[[ DATASET, beginning ]]

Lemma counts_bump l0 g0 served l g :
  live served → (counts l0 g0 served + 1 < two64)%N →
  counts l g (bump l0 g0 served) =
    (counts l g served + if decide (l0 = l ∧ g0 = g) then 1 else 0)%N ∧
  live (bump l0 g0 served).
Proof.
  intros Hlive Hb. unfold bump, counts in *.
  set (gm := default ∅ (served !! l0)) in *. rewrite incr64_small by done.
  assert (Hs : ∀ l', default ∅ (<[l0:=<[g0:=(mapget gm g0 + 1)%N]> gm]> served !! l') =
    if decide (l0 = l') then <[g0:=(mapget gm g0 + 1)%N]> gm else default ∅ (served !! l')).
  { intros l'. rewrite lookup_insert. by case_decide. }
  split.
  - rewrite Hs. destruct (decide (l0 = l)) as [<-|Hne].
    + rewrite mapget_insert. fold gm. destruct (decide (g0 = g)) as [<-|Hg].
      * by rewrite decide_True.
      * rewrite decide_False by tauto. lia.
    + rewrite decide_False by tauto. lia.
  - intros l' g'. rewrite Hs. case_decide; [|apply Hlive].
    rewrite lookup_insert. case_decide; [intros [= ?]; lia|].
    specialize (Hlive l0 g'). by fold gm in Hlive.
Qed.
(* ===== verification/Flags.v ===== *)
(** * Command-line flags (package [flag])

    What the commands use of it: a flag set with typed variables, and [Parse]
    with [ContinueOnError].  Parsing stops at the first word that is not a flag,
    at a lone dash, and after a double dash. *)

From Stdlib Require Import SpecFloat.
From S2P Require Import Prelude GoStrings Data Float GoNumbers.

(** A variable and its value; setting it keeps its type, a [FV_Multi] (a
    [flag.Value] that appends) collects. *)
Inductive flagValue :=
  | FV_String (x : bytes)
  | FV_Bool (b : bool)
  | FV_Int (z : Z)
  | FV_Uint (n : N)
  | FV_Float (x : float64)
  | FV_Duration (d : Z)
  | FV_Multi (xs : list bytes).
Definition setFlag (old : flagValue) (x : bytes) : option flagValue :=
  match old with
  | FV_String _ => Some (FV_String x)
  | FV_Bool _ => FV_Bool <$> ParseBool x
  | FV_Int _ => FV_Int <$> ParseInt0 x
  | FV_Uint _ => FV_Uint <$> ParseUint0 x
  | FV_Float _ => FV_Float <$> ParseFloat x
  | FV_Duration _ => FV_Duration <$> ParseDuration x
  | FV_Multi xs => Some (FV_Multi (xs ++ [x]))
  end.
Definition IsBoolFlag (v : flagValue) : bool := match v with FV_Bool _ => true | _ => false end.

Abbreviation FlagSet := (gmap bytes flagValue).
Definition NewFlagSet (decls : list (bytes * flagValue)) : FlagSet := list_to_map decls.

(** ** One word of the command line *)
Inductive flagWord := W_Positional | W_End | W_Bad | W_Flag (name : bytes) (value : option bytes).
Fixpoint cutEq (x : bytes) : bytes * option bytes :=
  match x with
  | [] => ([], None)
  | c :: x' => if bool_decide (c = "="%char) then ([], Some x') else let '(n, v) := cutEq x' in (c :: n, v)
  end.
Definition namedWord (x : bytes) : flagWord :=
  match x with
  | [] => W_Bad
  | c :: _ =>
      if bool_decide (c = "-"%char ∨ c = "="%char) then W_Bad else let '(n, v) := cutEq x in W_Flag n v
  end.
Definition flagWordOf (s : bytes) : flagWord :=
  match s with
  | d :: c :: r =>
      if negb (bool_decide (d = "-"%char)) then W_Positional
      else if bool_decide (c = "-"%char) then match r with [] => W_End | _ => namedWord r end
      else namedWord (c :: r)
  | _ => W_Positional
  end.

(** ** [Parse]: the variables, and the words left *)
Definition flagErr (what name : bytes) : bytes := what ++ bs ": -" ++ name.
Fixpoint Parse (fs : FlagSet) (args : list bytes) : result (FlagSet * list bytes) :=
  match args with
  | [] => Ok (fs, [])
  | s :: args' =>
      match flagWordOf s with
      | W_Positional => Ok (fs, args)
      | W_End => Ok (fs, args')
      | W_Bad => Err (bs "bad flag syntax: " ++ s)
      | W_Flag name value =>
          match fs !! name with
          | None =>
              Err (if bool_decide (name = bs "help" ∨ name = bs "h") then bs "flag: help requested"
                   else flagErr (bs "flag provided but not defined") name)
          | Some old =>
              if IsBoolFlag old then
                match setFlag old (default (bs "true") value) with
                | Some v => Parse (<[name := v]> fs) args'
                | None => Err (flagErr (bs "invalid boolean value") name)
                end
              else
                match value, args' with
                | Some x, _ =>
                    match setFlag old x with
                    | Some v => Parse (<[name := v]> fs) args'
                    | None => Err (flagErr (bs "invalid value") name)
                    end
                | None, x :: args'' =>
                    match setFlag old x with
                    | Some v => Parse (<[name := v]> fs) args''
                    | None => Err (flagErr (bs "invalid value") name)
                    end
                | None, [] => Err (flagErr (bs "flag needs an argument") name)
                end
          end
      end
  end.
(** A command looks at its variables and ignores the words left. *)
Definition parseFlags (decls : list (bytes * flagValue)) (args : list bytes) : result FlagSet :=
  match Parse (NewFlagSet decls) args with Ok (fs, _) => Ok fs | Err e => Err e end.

[[ DATASET, end ]]
[[ DATASET, beginning ]]

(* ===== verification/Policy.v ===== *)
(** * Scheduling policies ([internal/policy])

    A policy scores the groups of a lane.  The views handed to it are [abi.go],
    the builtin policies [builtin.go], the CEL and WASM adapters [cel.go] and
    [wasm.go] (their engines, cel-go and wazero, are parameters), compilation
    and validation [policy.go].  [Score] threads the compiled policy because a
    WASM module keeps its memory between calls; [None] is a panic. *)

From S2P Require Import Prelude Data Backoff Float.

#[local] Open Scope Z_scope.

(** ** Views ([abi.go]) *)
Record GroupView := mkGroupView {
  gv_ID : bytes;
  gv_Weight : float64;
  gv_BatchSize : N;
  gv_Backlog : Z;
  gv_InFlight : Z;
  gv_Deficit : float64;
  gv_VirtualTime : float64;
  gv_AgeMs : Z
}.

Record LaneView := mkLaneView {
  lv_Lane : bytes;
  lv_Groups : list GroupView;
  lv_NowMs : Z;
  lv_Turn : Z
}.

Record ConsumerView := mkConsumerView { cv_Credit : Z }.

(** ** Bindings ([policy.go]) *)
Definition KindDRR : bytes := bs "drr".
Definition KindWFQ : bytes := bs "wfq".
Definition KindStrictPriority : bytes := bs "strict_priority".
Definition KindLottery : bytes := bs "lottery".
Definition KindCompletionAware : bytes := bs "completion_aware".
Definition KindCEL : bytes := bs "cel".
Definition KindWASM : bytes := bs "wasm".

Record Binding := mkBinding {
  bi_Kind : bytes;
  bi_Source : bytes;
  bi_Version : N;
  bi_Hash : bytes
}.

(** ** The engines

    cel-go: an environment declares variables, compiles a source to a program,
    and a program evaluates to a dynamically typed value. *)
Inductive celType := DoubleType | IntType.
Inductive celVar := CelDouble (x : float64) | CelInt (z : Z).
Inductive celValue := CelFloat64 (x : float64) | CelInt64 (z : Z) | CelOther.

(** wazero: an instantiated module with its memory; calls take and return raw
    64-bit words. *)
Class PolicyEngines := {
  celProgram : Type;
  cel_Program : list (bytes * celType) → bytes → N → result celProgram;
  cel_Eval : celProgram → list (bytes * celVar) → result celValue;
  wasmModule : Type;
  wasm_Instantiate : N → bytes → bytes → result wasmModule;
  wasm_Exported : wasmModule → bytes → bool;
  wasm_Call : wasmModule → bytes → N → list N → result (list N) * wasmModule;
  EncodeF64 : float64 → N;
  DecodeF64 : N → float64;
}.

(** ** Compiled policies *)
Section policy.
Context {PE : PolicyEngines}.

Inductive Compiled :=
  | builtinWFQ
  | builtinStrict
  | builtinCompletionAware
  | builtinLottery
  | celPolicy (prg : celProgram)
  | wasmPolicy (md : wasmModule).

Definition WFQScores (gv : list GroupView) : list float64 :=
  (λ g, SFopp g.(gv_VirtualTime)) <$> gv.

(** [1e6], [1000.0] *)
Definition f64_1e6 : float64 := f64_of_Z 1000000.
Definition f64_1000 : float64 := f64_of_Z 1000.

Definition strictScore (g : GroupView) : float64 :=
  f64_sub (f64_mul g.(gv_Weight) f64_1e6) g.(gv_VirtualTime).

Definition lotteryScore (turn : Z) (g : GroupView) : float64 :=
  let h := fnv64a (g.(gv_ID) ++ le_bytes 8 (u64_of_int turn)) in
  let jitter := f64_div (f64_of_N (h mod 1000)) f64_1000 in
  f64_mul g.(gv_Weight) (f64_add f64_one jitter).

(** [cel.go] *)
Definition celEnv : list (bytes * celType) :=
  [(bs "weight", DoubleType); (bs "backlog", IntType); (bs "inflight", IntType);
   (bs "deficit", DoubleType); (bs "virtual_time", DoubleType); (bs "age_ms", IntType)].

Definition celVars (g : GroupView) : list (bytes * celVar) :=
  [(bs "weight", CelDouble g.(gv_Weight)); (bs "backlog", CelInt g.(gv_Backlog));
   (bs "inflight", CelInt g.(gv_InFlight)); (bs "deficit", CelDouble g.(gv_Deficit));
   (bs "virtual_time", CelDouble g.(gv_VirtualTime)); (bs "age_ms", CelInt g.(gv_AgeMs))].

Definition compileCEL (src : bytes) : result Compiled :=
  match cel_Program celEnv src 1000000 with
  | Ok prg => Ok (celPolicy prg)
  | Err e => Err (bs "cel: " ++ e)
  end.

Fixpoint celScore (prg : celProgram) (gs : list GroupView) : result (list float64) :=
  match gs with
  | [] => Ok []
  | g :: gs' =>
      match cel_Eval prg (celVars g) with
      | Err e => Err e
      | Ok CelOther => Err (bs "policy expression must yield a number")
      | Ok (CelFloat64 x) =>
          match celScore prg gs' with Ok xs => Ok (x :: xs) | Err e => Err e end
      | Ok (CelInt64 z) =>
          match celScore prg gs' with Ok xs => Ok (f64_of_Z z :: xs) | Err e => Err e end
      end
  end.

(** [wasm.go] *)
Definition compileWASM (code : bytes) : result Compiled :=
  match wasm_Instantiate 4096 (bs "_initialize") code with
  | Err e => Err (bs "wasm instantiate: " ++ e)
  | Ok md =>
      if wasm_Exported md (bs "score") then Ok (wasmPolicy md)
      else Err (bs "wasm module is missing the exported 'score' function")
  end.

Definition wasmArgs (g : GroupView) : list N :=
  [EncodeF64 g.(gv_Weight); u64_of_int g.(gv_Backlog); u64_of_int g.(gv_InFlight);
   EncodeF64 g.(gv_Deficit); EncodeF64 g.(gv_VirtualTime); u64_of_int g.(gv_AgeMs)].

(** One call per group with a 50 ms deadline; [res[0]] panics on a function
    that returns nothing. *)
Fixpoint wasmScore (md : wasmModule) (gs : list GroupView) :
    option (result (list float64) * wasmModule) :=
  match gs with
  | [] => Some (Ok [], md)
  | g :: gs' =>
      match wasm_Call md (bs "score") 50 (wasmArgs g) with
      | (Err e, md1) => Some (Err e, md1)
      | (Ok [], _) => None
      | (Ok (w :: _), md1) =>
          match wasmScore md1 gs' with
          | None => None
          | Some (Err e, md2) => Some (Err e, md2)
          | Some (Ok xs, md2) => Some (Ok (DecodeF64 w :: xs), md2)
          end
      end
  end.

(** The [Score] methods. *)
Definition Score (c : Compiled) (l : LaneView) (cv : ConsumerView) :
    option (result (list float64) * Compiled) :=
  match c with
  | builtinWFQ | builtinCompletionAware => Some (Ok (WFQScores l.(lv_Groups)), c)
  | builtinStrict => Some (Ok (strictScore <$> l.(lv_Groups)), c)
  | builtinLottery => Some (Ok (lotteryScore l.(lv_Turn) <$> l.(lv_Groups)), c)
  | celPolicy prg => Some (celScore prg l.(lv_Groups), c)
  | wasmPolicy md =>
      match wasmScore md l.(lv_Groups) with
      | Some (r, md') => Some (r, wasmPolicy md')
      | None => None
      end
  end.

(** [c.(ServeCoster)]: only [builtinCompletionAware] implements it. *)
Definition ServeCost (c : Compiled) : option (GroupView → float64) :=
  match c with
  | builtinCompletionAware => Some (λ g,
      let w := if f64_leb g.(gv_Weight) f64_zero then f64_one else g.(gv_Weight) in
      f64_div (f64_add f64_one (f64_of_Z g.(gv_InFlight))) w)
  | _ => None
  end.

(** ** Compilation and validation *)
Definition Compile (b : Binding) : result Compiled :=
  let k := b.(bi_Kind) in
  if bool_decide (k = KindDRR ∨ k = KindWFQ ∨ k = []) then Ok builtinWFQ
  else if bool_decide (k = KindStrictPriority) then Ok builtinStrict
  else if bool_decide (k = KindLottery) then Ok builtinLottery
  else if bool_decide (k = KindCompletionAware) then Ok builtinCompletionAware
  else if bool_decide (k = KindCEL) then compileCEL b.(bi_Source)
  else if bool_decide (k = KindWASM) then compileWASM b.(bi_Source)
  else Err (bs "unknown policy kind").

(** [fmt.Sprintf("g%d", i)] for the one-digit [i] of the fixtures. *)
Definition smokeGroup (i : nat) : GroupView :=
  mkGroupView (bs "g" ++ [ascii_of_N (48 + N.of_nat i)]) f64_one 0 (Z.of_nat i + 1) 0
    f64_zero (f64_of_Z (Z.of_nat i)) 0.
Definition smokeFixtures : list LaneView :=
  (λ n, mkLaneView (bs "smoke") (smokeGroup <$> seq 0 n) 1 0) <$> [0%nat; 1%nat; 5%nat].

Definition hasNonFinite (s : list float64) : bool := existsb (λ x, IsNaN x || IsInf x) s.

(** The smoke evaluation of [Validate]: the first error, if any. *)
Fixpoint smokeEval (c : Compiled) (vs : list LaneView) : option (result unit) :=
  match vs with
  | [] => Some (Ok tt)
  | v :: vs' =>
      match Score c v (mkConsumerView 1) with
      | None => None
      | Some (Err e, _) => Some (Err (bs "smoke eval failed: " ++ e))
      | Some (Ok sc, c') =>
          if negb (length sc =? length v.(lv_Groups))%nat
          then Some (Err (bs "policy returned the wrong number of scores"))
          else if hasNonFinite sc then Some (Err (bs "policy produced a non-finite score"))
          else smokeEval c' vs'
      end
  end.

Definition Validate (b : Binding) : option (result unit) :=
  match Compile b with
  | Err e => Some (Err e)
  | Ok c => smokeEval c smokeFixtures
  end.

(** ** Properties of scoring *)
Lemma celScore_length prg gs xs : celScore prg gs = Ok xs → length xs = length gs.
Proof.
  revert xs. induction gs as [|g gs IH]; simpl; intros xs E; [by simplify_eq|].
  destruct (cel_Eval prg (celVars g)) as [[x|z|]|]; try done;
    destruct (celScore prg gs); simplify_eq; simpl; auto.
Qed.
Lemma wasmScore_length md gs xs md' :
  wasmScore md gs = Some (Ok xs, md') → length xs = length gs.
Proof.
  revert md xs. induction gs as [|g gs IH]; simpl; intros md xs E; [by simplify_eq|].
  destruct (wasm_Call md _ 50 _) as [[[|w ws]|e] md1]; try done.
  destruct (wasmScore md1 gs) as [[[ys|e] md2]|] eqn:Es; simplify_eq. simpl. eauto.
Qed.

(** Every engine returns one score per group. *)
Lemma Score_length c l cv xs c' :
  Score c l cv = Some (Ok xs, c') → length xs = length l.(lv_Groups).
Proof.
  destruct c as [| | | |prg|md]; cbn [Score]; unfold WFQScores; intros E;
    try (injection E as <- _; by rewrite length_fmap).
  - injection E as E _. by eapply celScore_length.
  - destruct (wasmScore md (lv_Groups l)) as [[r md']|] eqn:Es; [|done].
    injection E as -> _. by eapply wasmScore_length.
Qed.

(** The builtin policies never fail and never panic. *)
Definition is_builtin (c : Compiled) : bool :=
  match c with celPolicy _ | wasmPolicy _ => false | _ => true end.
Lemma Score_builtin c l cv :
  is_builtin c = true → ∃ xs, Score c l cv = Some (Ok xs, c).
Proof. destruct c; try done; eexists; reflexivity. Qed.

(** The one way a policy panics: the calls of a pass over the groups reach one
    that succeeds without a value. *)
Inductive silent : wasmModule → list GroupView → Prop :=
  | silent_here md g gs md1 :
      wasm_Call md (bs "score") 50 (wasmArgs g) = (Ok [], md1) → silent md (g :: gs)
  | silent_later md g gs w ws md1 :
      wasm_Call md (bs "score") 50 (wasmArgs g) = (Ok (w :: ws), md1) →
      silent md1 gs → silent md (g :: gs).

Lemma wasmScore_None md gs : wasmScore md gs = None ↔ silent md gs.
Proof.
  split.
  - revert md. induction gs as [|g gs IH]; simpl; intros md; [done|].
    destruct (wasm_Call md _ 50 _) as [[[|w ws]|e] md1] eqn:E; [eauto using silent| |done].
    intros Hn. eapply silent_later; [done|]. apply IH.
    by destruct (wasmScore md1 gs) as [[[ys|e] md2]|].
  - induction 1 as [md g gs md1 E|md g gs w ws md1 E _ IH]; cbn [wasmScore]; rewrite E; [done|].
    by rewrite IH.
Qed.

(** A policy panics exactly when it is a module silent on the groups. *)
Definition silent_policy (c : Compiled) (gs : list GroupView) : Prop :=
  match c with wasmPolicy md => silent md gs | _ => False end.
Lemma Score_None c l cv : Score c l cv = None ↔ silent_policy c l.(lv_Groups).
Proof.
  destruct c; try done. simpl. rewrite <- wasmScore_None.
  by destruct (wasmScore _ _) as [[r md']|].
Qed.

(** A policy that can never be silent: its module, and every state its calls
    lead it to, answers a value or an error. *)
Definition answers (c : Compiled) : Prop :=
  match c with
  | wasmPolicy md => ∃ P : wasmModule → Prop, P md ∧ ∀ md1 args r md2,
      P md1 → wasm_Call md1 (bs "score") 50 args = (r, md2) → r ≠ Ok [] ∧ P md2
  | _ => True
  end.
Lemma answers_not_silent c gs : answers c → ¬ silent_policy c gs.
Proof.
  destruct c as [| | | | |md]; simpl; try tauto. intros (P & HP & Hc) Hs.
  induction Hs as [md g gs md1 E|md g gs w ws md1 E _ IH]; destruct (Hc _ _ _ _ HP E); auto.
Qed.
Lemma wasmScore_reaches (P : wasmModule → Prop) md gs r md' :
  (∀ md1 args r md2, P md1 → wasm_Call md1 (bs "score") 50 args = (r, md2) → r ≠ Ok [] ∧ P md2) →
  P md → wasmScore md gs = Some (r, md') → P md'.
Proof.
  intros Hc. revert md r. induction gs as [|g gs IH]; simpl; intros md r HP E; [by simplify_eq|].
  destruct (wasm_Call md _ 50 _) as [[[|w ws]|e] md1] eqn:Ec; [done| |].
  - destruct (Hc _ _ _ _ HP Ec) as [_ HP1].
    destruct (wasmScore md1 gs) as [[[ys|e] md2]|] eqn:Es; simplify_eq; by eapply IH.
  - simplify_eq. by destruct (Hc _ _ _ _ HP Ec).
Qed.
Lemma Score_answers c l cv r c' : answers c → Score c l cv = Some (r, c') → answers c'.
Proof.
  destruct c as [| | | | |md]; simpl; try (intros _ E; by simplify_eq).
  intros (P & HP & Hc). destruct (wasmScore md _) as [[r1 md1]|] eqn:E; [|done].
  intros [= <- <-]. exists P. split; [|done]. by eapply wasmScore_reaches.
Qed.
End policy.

[[ DATASET, end ]]

> [TASK TO COMPLETE]
Copy every line from the records above that contains the string "served".

> [ANSWER TO THE EXERCISE]
Lemma counts_bump l0 g0 served l g :
  live served → (counts l0 g0 served + 1 < two64)%N →
  counts l g (bump l0 g0 served) =
    (counts l g served + if decide (l0 = l ∧ g0 = g) then 1 else 0)%N ∧
  live (bump l0 g0 served).
  set (gm := default ∅ (served !! l0)) in *. rewrite incr64_small by done.
  assert (Hs : ∀ l', default ∅ (<[l0:=<[g0:=(mapget gm g0 + 1)%N]> gm]> served !! l') =
    if decide (l0 = l') then <[g0:=(mapget gm g0 + 1)%N]> gm else default ∅ (served !! l')).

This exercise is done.